RECORDS:

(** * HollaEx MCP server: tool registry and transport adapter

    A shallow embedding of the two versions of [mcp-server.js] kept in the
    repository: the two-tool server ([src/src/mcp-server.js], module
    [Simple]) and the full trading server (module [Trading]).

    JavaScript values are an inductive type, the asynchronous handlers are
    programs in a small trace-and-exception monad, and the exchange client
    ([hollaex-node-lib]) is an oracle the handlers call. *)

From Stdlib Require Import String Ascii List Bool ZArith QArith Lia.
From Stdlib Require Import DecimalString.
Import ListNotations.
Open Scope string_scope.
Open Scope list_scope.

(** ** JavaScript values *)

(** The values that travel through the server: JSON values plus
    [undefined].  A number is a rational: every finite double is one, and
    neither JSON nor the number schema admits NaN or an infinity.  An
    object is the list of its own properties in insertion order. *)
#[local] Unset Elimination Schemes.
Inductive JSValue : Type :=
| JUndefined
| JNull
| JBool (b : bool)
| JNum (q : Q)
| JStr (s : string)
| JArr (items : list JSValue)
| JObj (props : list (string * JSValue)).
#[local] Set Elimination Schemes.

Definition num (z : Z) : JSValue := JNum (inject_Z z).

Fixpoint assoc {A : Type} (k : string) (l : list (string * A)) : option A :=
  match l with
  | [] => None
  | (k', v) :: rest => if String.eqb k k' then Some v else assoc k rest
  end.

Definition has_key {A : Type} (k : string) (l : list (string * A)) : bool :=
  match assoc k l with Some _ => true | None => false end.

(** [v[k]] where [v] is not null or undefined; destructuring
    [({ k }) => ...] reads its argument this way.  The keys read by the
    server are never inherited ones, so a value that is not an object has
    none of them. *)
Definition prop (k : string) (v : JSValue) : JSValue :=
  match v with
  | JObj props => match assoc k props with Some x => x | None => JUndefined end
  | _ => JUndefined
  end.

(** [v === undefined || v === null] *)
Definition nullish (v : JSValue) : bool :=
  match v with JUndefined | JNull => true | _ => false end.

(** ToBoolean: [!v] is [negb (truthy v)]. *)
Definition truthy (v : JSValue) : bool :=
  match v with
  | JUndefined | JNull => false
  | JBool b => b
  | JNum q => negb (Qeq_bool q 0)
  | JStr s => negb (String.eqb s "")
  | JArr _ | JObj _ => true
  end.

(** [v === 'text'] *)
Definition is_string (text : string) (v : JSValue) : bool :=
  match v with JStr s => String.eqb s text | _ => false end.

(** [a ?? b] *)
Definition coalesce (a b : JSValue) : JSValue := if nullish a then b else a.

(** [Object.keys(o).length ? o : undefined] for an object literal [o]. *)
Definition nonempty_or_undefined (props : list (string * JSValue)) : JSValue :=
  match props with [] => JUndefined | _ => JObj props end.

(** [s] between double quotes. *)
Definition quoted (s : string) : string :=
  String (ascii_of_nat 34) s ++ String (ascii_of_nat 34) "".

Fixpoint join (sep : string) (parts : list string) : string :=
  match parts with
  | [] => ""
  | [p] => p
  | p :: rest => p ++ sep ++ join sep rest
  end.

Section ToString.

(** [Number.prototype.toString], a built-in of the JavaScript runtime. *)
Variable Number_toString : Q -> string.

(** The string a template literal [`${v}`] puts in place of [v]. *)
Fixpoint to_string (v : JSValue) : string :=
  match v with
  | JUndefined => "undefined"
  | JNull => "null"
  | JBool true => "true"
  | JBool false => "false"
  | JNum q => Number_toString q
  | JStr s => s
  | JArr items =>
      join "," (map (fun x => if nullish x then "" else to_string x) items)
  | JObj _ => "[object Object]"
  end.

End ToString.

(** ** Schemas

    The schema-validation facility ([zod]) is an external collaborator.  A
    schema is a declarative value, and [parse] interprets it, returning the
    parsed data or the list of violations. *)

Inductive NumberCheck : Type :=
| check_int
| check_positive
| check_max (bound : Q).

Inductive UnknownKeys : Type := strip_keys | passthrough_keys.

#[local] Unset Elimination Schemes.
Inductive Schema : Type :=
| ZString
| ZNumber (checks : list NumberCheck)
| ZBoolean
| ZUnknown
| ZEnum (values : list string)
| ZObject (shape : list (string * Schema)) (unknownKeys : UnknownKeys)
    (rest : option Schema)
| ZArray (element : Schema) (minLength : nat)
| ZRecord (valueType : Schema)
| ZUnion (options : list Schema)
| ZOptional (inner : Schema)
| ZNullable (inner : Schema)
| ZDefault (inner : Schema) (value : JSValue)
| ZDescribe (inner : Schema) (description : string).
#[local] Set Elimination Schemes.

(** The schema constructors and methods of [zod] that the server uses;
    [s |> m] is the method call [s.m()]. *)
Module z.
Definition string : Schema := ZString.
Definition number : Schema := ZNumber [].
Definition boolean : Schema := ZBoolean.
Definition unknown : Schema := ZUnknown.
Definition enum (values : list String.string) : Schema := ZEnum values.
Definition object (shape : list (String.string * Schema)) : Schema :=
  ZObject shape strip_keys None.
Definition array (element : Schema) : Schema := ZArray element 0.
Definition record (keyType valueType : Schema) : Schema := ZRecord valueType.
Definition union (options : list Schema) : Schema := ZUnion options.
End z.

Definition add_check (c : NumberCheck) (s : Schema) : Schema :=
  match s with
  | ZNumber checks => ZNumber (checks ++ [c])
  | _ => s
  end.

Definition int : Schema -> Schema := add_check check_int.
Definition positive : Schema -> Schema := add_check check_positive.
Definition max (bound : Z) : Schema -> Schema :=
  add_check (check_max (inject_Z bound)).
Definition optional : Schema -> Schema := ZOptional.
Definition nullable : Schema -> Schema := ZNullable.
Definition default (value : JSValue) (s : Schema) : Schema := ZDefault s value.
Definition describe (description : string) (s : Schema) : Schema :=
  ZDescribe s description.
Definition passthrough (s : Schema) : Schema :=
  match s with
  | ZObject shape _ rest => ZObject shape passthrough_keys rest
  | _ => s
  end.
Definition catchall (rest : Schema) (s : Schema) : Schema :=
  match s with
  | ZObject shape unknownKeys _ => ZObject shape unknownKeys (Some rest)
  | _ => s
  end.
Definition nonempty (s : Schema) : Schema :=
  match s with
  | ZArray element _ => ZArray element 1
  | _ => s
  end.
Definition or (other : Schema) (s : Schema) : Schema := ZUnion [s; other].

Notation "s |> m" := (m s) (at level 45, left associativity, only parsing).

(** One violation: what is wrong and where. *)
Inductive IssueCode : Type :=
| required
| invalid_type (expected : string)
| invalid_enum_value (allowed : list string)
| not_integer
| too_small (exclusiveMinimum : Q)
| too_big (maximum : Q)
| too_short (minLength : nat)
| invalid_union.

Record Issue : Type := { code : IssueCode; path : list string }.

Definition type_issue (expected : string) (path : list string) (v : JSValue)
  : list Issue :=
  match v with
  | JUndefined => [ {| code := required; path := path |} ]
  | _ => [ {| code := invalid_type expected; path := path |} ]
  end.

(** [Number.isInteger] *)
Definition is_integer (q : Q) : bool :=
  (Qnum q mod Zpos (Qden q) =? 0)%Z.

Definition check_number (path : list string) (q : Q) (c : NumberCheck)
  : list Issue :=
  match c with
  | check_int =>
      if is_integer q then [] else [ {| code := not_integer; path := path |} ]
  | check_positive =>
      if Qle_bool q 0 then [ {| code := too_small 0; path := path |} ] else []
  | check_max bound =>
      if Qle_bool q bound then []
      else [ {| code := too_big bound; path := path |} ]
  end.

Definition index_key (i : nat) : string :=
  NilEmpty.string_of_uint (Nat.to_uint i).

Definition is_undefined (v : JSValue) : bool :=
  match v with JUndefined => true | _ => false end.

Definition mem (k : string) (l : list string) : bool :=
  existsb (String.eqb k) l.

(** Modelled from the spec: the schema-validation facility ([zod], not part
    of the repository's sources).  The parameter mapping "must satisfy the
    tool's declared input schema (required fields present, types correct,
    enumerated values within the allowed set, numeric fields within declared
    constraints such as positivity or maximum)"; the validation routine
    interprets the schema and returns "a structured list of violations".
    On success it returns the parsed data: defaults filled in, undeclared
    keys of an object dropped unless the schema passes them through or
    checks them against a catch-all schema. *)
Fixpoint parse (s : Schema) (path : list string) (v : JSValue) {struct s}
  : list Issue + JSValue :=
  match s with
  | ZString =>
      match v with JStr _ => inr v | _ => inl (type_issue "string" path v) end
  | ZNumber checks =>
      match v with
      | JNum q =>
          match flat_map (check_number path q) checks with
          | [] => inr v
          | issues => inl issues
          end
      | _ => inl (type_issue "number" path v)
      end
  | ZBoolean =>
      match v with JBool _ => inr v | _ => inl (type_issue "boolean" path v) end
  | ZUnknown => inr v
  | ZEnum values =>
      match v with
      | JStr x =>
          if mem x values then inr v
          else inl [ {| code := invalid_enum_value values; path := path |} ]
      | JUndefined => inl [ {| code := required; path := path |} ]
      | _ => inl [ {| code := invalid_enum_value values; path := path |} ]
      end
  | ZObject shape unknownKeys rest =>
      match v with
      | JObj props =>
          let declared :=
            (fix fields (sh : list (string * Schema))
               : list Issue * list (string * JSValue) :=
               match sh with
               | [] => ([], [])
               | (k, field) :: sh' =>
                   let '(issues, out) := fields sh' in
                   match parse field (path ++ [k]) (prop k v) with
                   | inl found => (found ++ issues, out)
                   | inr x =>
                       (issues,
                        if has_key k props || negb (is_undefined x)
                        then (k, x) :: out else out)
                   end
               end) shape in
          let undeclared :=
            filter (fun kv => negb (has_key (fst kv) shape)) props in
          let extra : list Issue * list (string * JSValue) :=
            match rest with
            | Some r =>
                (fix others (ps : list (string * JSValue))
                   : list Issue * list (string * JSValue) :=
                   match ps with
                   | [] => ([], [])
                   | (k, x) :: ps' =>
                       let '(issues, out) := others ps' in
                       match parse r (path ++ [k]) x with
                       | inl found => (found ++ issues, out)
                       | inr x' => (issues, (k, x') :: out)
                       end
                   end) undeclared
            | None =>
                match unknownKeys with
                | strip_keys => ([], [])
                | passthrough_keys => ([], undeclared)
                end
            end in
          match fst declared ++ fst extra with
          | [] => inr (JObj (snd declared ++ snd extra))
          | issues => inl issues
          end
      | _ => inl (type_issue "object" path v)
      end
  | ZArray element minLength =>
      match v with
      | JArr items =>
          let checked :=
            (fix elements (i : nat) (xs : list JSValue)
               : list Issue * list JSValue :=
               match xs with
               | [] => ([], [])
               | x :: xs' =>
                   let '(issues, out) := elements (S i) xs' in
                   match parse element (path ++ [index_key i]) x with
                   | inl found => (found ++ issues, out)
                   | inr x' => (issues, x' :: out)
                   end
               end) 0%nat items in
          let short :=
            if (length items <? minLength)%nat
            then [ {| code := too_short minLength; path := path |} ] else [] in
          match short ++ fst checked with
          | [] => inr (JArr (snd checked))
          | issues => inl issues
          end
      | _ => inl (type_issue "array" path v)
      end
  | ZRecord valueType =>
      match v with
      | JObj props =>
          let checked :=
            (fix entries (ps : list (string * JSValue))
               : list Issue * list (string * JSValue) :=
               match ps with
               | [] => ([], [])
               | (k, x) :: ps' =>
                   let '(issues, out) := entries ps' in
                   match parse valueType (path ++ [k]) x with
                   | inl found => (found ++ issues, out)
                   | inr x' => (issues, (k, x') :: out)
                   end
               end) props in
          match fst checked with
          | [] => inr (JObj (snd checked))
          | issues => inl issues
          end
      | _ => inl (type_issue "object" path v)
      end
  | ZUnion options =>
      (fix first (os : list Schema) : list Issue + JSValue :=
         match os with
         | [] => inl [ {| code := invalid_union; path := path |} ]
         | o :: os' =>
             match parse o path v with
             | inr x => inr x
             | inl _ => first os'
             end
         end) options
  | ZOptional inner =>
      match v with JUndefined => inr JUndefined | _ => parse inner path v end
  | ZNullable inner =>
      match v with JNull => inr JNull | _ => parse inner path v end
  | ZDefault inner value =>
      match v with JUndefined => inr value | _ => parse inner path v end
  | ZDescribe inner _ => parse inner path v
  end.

DESCRIPTION OF THE TASK: Quote the records above from their first line through the line containing "JavaScript values are", both ends included.

OUTPUT:
(** * HollaEx MCP server: tool registry and transport adapter

    A shallow embedding of the two versions of [mcp-server.js] kept in the
    repository: the two-tool server ([src/src/mcp-server.js], module
    [Simple]) and the full trading server (module [Trading]).

    JavaScript values are an inductive type, the asynchronous handlers are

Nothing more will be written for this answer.